Face aux arguments avancés par le C64 contre les consultations populaires, Jean-Thierry Monsenepwo appelle également à distinguer les objectifs annoncés du processus des interprétations politiques qui en sont faites.
Il rejette notamment l’idée selon laquelle ces consultations seraient destinées à préparer un troisième mandat présidentiel.
« Le Chef de l’État n’a évoqué aucun troisième mandat dans son annonce. On ne peut pas combattre une déclaration imaginaire et présenter ensuite cette invention comme une position politique », affirme-t-il.
Il récuse également l’argument selon lequel les consultations ne permettraient pas de répondre directement aux urgences sociales, sécuritaires et humanitaires.
Pour lui, leur rôle serait plutôt de permettre un état des lieux national devant déboucher sur des réponses adaptées.
« Dire que les consultations ne répondent pas directement aux urgences sociales, sécuritaires et humanitaires, c’est reprocher au thermomètre de ne pas guérir la fièvre », explique-t-il.
Et d’ajouter :
« Le thermomètre ne soigne pas : il établit le diagnostic qui permet ensuite au médecin d’administrer le traitement approprié. »
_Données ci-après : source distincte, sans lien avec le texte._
(** C6.  The reward mappings are step functions with boundaries inclusive at
    the lower end: the diet reward is 5 from score 8, 3 from 6, 2 from 4,
    1 from 2 and 0 below; the walk reward is 3 from 10000 steps, 2 from 7000,
    1 from 5000 and 0 below; in particular the rewards of 7.9, 8.0, 4999,
    5000 and 10000 are 3, 5, 0, 1 and 3. *)
Theorem reward_step_functions :
  (forall score : Q,
     ((8 <= score)%Q -> HealthService.calcFertilizer score = 5)
     /\ ((6 <= score)%Q /\ (score < 8)%Q -> HealthService.calcFertilizer score = 3)
     /\ ((4 <= score)%Q /\ (score < 6)%Q -> HealthService.calcFertilizer score = 2)
     /\ ((2 <= score)%Q /\ (score < 4)%Q -> HealthService.calcFertilizer score = 1)
     /\ ((score < 2)%Q -> HealthService.calcFertilizer score = 0))
  /\ (forall steps : Z,
        (10000 <= steps -> HealthService.calcLandscapeItems steps = 3)
        /\ (7000 <= steps < 10000 -> HealthService.calcLandscapeItems steps = 2)
        /\ (5000 <= steps < 7000 -> HealthService.calcLandscapeItems steps = 1)
        /\ (steps < 5000 -> HealthService.calcLandscapeItems steps = 0))
  /\ HealthService.calcFertilizer (79 # 10) = 3
  /\ HealthService.calcFertilizer 8 = 5
  /\ HealthService.calcLandscapeItems 4999 = 0
  /\ HealthService.calcLandscapeItems 5000 = 1
  /\ HealthService.calcLandscapeItems 10000 = 3.
Proof.
  split; [exact calcFertilizer_steps |].
  split; [exact calcLandscapeItems_steps |].
  repeat split.
Qed.

Lemma reward_step_functions_witness :
  HealthService.calcFertilizer (79 # 10) = 3
  /\ HealthService.calcLandscapeItems 7000 = 2.
Proof.
  split.
  - apply (proj1 (proj2 (proj1 reward_step_functions (79 # 10)))).
    split; [discriminate | reflexivity].
  - apply (proj1 (proj2 (proj1 (proj2 reward_step_functions) 7000))). lia.
Defined.

Section Errors.
Import JS.

Lemma rne_exact x k : (x == inject_Z k)%Q -> rne x = k.
Proof.
  intros H.
  assert (H1 : rne x <= rne (inject_Z k)) by (apply rne_mono; rewrite H; apply Qle_refl).
  assert (H2 : rne (inject_Z k) <= rne x) by (apply rne_mono; rewrite H; apply Qle_refl).
  rewrite rne_Z in H1, H2. lia.
Qed.

(** The last place of a positive number below [2 ^ k]. *)
Lemma expo_below x k :
  (0 < x)%Q -> (x < 2 ^ k)%Q -> -1074 <= k - 53 -> expo x <= k - 53.
Proof.
  intros Hx Hk Hmin. destruct (expo_spec x Hx) as (_ & _ & [E | H]).
  - lia.
  - assert (Hlt : (2 ^ (expo x + 52) < 2 ^ k)%Q) by lra.
    apply Qpower_lt_compat_l_inv in Hlt; [lia | reflexivity].
Qed.

(** Integers up to [2 ^ 53] are doubles. *)
Lemma fl_int z : 0 <= z <= 2 ^ 53 -> (fl (inject_Z z) == inject_Z z)%Q.
Proof.
  intros [H0 H53].
  destruct (Z.eq_dec z 0) as [-> | Hz]; [vm_compute; reflexivity |].
  destruct (Z.eq_dec z (2 ^ 53)) as [-> | Hz']; [vm_compute; reflexivity |].
  assert (Hpos : (0 < inject_Z z)%Q).
  { change 0%Q with (inject_Z 0). rewrite <- Zlt_Qlt. lia. }
  rewrite (fl_pos_unfold _ Hpos).
  assert (He : expo (inject_Z z) <= 0).
  { apply (expo_below _ 53 Hpos); [| lia].
    rewrite <- (pow2_Z 53) by lia. rewrite <- Zlt_Qlt. lia. }
  set (e := expo (inject_Z z)) in *.
  assert (Hs : (inject_Z z / 2 ^ e == inject_Z (z * 2 ^ (- e)))%Q).
  { rewrite inject_Z_mult. rewrite (pow2_Z (- e)) by lia.
    rewrite Qpower_opp. unfold Qdiv. reflexivity. }
  rewrite (rne_exact _ _ Hs). rewrite inject_Z_mult.
  rewrite (pow2_Z (- e)) by lia. rewrite <- Qmult_assoc, <- pow2_plus.
  replace (- e + e) with 0 by lia. change (2 ^ 0)%Q with 1%Q. ring.
Qed.

Lemma fl_close x :
  (0 <= x)%Q -> (x < 128)%Q ->
  (x - JS.half_ulp <= fl x)%Q /\ (fl x <= x + JS.half_ulp)%Q.
Proof.
  intros H0 H128. unfold JS.half_ulp.
  destruct (Qle_lt_or_eq _ _ H0) as [Hpos | Hz].
  - destruct (fl_near x Hpos) as [H1 H2].
    assert (He : expo x <= -46).
    { apply (expo_below x 7 Hpos); [| lia].
      assert (E : (2 ^ 7 == 128)%Q) by reflexivity. lra. }
    pose proof (pow2_le _ _ He) as Hp.
    assert (E : (2 ^ (-46) == 1 # 70368744177664)%Q) by reflexivity.
    split; lra.
  - rewrite (fl_zero x) by (symmetry; exact Hz). split; lra.
Qed.

End Errors.

Section Health.
Import GameStore.

Lemma Math_round_mono x y : (x <= y)%Q -> Math_round x <= Math_round y.
Proof.
  intros H. unfold Math_round. apply Qfloor_resp_le. lra.
Qed.

(** [Math.round] moves with whole numbers. *)
Lemma Math_round_shift x (k : Z) :
  Math_round (x + inject_Z k) = Math_round x + k.
Proof.
  unfold Math_round.
  pose proof (Qfloor_le (x + (1 # 2))) as H1.
  pose proof (Qlt_floor (x + (1 # 2))) as H2.
  pose proof (Qfloor_le (x + inject_Z k + (1 # 2))) as H3.
  pose proof (Qlt_floor (x + inject_Z k + (1 # 2))) as H4.
  rewrite inject_Z_plus in H2, H4. change (inject_Z 1) with 1%Q in H2, H4.
  set (a := Qfloor (x + (1 # 2))) in *.
  set (b := Qfloor (x + inject_Z k + (1 # 2))) in *.
  assert (A : (inject_Z b < inject_Z (a + k + 1))%Q).
  { rewrite !inject_Z_plus. change (inject_Z 1) with 1%Q. lra. }
  assert (B : (inject_Z (a + k) < inject_Z (b + 1))%Q).
  { rewrite !inject_Z_plus. change (inject_Z 1) with 1%Q. lra. }
  rewrite <- Zlt_Qlt in A, B. lia.
Qed.

(** A capped ratio of two integers, [Math.min(a / b, 1)]: it is between 0
    and 1, and within half a unit in the last place of the exact capped
    ratio when both integers are doubles. *)
Lemma capped_ratio a b :
  0 <= a -> 0 < b ->
  exists q,
    JS.min (JS.div (JS.of_Z a) (JS.of_Z b)) (JS.Num 1) = JS.Num q
    /\ (0 <= q)%Q /\ (q <= 1)%Q
    /\ (a <= 2 ^ 53 -> b <= 2 ^ 53 ->
        (Qmin (inject_Z a / inject_Z b) 1 - JS.half_ulp <= q)%Q
        /\ (q <= Qmin (inject_Z a / inject_Z b) 1 + JS.half_ulp)%Q).
Proof.
  intros Ha Hb. unfold JS.of_Z, JS.of_Q.
  pose proof (of_Z_nonneg a Ha) as Hfa. pose proof (of_Z_pos b Hb) as Hfb.
  set (fa := JS.fl (inject_Z a)) in *. set (fb := JS.fl (inject_Z b)) in *.
  destruct (div_mono fa fa fb Hfa ltac:(lra) Hfb) as [Hd0 Hd].
  destruct (min_cap _ _ 1 Hd0 Hd ltac:(discriminate))
    as (q & q' & E & _ & H0 & _ & _ & Hlow).
  assert (Hq1 : (q <= 1)%Q).
  { destruct (min_cap _ _ 1 Hd0 Hd ltac:(discriminate))
      as (q1 & q2 & E1 & E2 & _ & Hqq & H1 & _).
    rewrite E in E1. inversion E1; subst q1. lra. }
  exists q. split; [exact E |]. split; [exact H0 |]. split; [exact Hq1 |].
  intros Ha53 Hb53.
  assert (Ea : (fa == inject_Z a)%Q) by (apply fl_int; lia).
  assert (Eb : (fb == inject_Z b)%Q) by (apply fl_int; lia).
  assert (Ex : (fa / fb == inject_Z a / inject_Z b)%Q)
    by (rewrite Ea, Eb; reflexivity).
  assert (Hx0 : (0 <= fa / fb)%Q)
    by (apply Qle_shift_div_l; [exact Hfb | lra]).
  assert (Ediv : JS.div (JS.Num fa) (JS.Num fb) = JS.round (fa / fb)).
  { unfold JS.div. destruct (Qeq_bool fb 0) eqn:E0; [| reflexivity].
    apply Qeq_bool_iff in E0. exfalso. lra. }
  rewrite Ediv in E, Hlow.
  destruct (Qlt_le_dec (fa / fb) 1) as [Hlt | Hge].
  - (* below the cap: the rounded quotient *)
    destruct (round_bounded (fa / fb) 1 Hx0 ltac:(change (inject_Z 1) with 1%Q; lra)
                ltac:(vm_compute; discriminate) ltac:(vm_compute; reflexivity))
      as (Er & _ & Hr1).
    change (inject_Z 1) with 1%Q in Hr1.
    rewrite Er in E. cbn [JS.min] in E.
    assert (Eb1 : Qle_bool (JS.fl (fa / fb)) 1 = true) by (apply Qle_bool_iff; exact Hr1).
    rewrite Eb1 in E. inversion E; subst q.
    destruct (fl_close (fa / fb) Hx0 ltac:(lra)) as [Hc1 Hc2].
    rewrite (Q.min_l (inject_Z a / inject_Z b) 1) by (rewrite <- Ex; lra).
    rewrite <- Ex. split; lra.
  - (* at the cap *)
    assert (H1 : (1 <= q)%Q).
    { apply Hlow. rewrite <- round_1. apply round_mono; [lra | exact Hge]. }
    rewrite (Q.min_r (inject_Z a / inject_Z b) 1) by (rewrite <- Ex; exact Hge).
    unfold JS.half_ulp. split; lra.
Qed.

(** The blend of [selectHealthScore] as the code computes it: a double [c]
    between 0 and 100, rounded; and [c] is within [2 ^ -40] of the exact
    blend when the integer fields are doubles. *)
Lemma healthScore_blend s :
  0 < walkGoal s -> 0 <= steps s ->
  (0 <= dietScore s)%Q -> (dietScore s <= 10)%Q -> 0 <= cafeScore s ->
  exists c : Q,
    selectHealthScore s = Some (Math_round c)
    /\ (0 <= c)%Q /\ (c <= 100)%Q
    /\ (steps s <= 2 ^ 53 -> walkGoal s <= 2 ^ 53 -> cafeScore s <= 2 ^ 53 ->
        (compositeFormula (steps s) (walkGoal s) (dietScore s) (cafeScore s)
         - (1 # 1099511627776) <= c)%Q
        /\ (c <= compositeFormula (steps s) (walkGoal s) (dietScore s)
                   (cafeScore s) + (1 # 1099511627776))%Q).
Proof.
  intros Hg Hs Hd0 Hd10 Hc. unfold selectHealthScore.
  rewrite of_Z_1, of_Z_10, of_Z_20, of_Z_40.
  destruct (capped_ratio (steps s) (walkGoal s) Hs Hg)
    as (w & -> & Hw0 & Hw1 & Hwn).
  destruct (capped_ratio (cafeScore s) 30 Hc ltac:(lia))
    as (cr & -> & Hc0 & Hc1 & Hcn).
  unfold JS.of_Q.
  (* the diet ratio *)
  assert (Hfd0 : (0 <= JS.fl (dietScore s))%Q) by (apply fl_nonneg; exact Hd0).
  assert (Hfd10 : (JS.fl (dietScore s) <= 10)%Q).
  { apply Qle_trans with (JS.fl (inject_Z 10)).
    - apply fl_mono; assumption.
    - vm_compute. discriminate. }
  destruct (fl_close (dietScore s) Hd0 ltac:(lra)) as [Hfd1 Hfd2].
  set (fd := JS.fl (dietScore s)) in *.
  assert (Ediv : JS.div (JS.Num fd) (JS.Num 10) = JS.round (fd / 10))
    by reflexivity.
  rewrite Ediv. clear Ediv.
  assert (Hq0 : (0 <= fd / 10)%Q)
    by (apply Qle_shift_div_l; [reflexivity | lra]).
  assert (Hq1 : (fd / 10 <= 1)%Q)
    by (apply Qle_shift_div_r; [reflexivity | lra]).
  destruct (round_bounded (fd / 10) 1 Hq0 Hq1
              ltac:(vm_compute; discriminate) ltac:(vm_compute; reflexivity))
    as (-> & Hr0 & Hr1).
  change (inject_Z 1) with 1%Q in Hr1.
  destruct (fl_close (fd / 10) Hq0 ltac:(lra)) as [Hdr1 Hdr2].
  set (dr := JS.fl (fd / 10)) in *.
  (* the three products *)
  change (JS.Num 40) with (JS.Num (inject_Z 40)).
  change (JS.Num 20) with (JS.Num (inject_Z 20)).
  destruct (mul_unit w 40 Hw0 Hw1 ltac:(lia)
              ltac:(vm_compute; reflexivity) ltac:(vm_compute; reflexivity))
    as (-> & A0 & A1).
  destruct (mul_unit dr 40 Hr0 Hr1 ltac:(lia)
              ltac:(vm_compute; reflexivity) ltac:(vm_compute; reflexivity))
    as (-> & B0 & B1).
  destruct (mul_unit cr 20 Hc0 Hc1 ltac:(lia)
              ltac:(vm_compute; reflexivity) ltac:(vm_compute; reflexivity))
    as (-> & C0 & C1).
  change (inject_Z 40) with 40%Q in *. change (inject_Z 20) with 20%Q in *.
  assert (Hw40 : (0 <= w * 40)%Q /\ (w * 40 <= 40)%Q) by (split; lra).
  assert (Hd40 : (0 <= dr * 40)%Q /\ (dr * 40 <= 40)%Q) by (split; lra).
  assert (Hc20 : (0 <= cr * 20)%Q /\ (cr * 20 <= 20)%Q) by (split; lra).
  destruct (fl_close (w * 40) ltac:(lra) ltac:(lra)) as [A2 A3].
  destruct (fl_close (dr * 40) ltac:(lra) ltac:(lra)) as [B2 B3].
  destruct (fl_close (cr * 20) ltac:(lra) ltac:(lra)) as [C2 C3].
  set (t1 := JS.fl (w * 40)) in *. set (t2 := JS.fl (dr * 40)) in *.
  set (t3 := JS.fl (cr * 20)) in *.
  (* the two sums *)
  cbn [JS.add].
  destruct (round_bounded (t1 + t2) 80 ltac:(lra)
              ltac:(change (inject_Z 80) with 80%Q; lra)
              ltac:(vm_compute; discriminate) ltac:(vm_compute; reflexivity))
    as (-> & S0 & S1).
  change (inject_Z 80) with 80%Q in S1.
  destruct (fl_close (t1 + t2) ltac:(lra) ltac:(lra)) as [S2 S3].
  set (s1 := JS.fl (t1 + t2)) in *.
  cbn [JS.add].
  destruct (round_bounded (s1 + t3) 100 ltac:(lra)
              ltac:(change (inject_Z 100) with 100%Q; lra)
              ltac:(vm_compute; discriminate) ltac:(vm_compute; reflexivity))
    as (-> & T0 & T1).
  change (inject_Z 100) with 100%Q in T1.
  destruct (fl_close (s1 + t3) ltac:(lra) ltac:(lra)) as [T2 T3].
  set (s2 := JS.fl (s1 + t3)) in *.
  exists s2. cbn [JS.Math_round JS.to_Z]. rewrite Qfloor_Z.
  split; [reflexivity |]. split; [exact T0 |]. split; [exact T1 |].
  intros Hs53 Hg53 Hc53.
  destruct (Hwn Hs53 Hg53) as [W1 W2].
  destruct (Hcn Hc53 ltac:(lia)) as [K1 K2].
  unfold compositeFormula. change (inject_Z 30) with 30%Q in K1, K2.
  set (W := Qmin (inject_Z (steps s) / inject_Z (walkGoal s)) 1) in *.
  set (K := Qmin (inject_Z (cafeScore s) / 30) 1) in *.
  unfold JS.half_ulp in *.
  assert (D1 : (fd / 10 == fd * (1 # 10))%Q) by (unfold Qdiv; reflexivity).
  assert (D2 : (dietScore s / 10 == dietScore s * (1 # 10))%Q)
    by (unfold Qdiv; reflexivity).
  split; lra.
Qed.

End Health.

(** C7 (counterexample).  The selector applies no clamp: with 5000 steps and
    a diet score of 20 written through the ledger, the score is 120, where
    the clamped score of the specification is 100.  Nor is it the rounding
    of the exact blend: with 5 steps and a diet score of 0.115 the exact
    blend is 0.5, which rounds to 1, while the doubles of the code add up to
    just below 0.5 and the score is 0. *)
Lemma healthScore_not_clamped :
  GameStore.selectHealthScore
    (GameStore.run GameStore.initialState
       [GameStore.SetSteps 5000; GameStore.SetDietScore 20 []]) = Some 120
  /\ GameStore.compositeScore_spec 5000 5000 20 0 = 100
  /\ ~ (0 <= 120 <= 100)
  /\ GameStore.selectHealthScore
       (GameStore.run GameStore.initialState
          [GameStore.SetSteps 5; GameStore.SetDietScore (115 # 1000) []])
     = Some 0
  /\ GameStore.compositeScore_spec 5 5000 (115 # 1000) 0 = 1.
Proof.
  split; [vm_compute; reflexivity |].
  split; [vm_compute; reflexivity |].
  split; [lia |].
  split; vm_compute; reflexivity.
Qed.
Dans cette logique, les consultations devraient servir à recueillir les préoccupations de la population afin de dégager une vision commune sur les défis auxquels le pays est confronté.
La question de la balkanisation au centre de la controverse
Jean-Thierry Monsenepwo rejette enfin l’argument selon lequel les consultations populaires pourraient contribuer à la balkanisation de la RDC.
Il considère cette accusation comme un « renversement grotesque des responsabilités », estimant que la véritable menace pour l’intégrité territoriale du pays se trouve du côté des acteurs impliqués dans la crise sécuritaire dans l’Est.
« Ceux qui favorisent objectivement la balkanisation sont précisément ceux qui servent de relais politiques, directs ou indirects, à “Sauvons le Congo” et à l’AFC-M23 », soutient-il.
L’ambassadeur PCA appelle ainsi les Congolais à soutenir le principe d’une consultation directe de la population et à préserver l’unité nationale.
« Congolais, restons unis et remercions le Chef de l’État d’avoir choisi d’écouter directement son peuple », lance-t-il.
Il plaide par ailleurs contre toute forme de récompense politique accordée, selon lui, à ceux qui auraient pris les armes contre la République.
« Nous refusons toute prime accordée à ceux qui prennent les armes contre la République. Nous refusons que des serviteurs d’intérêts étrangers viennent négocier l’avenir du Congo comme s’ils en étaient les propriétaires », affirme Jean-Thierry Monsenepwo.
En conclusion, il appelle à tirer les conséquences politiques des positions adoptées dans le débat national.
« L’erreur est humaine. Mais lorsque l’on persévère consciemment dans l’erreur contre son propre pays, cela ne relève plus de l’ignorance : cela devient une faute politique et morale impardonnable », conclut-il.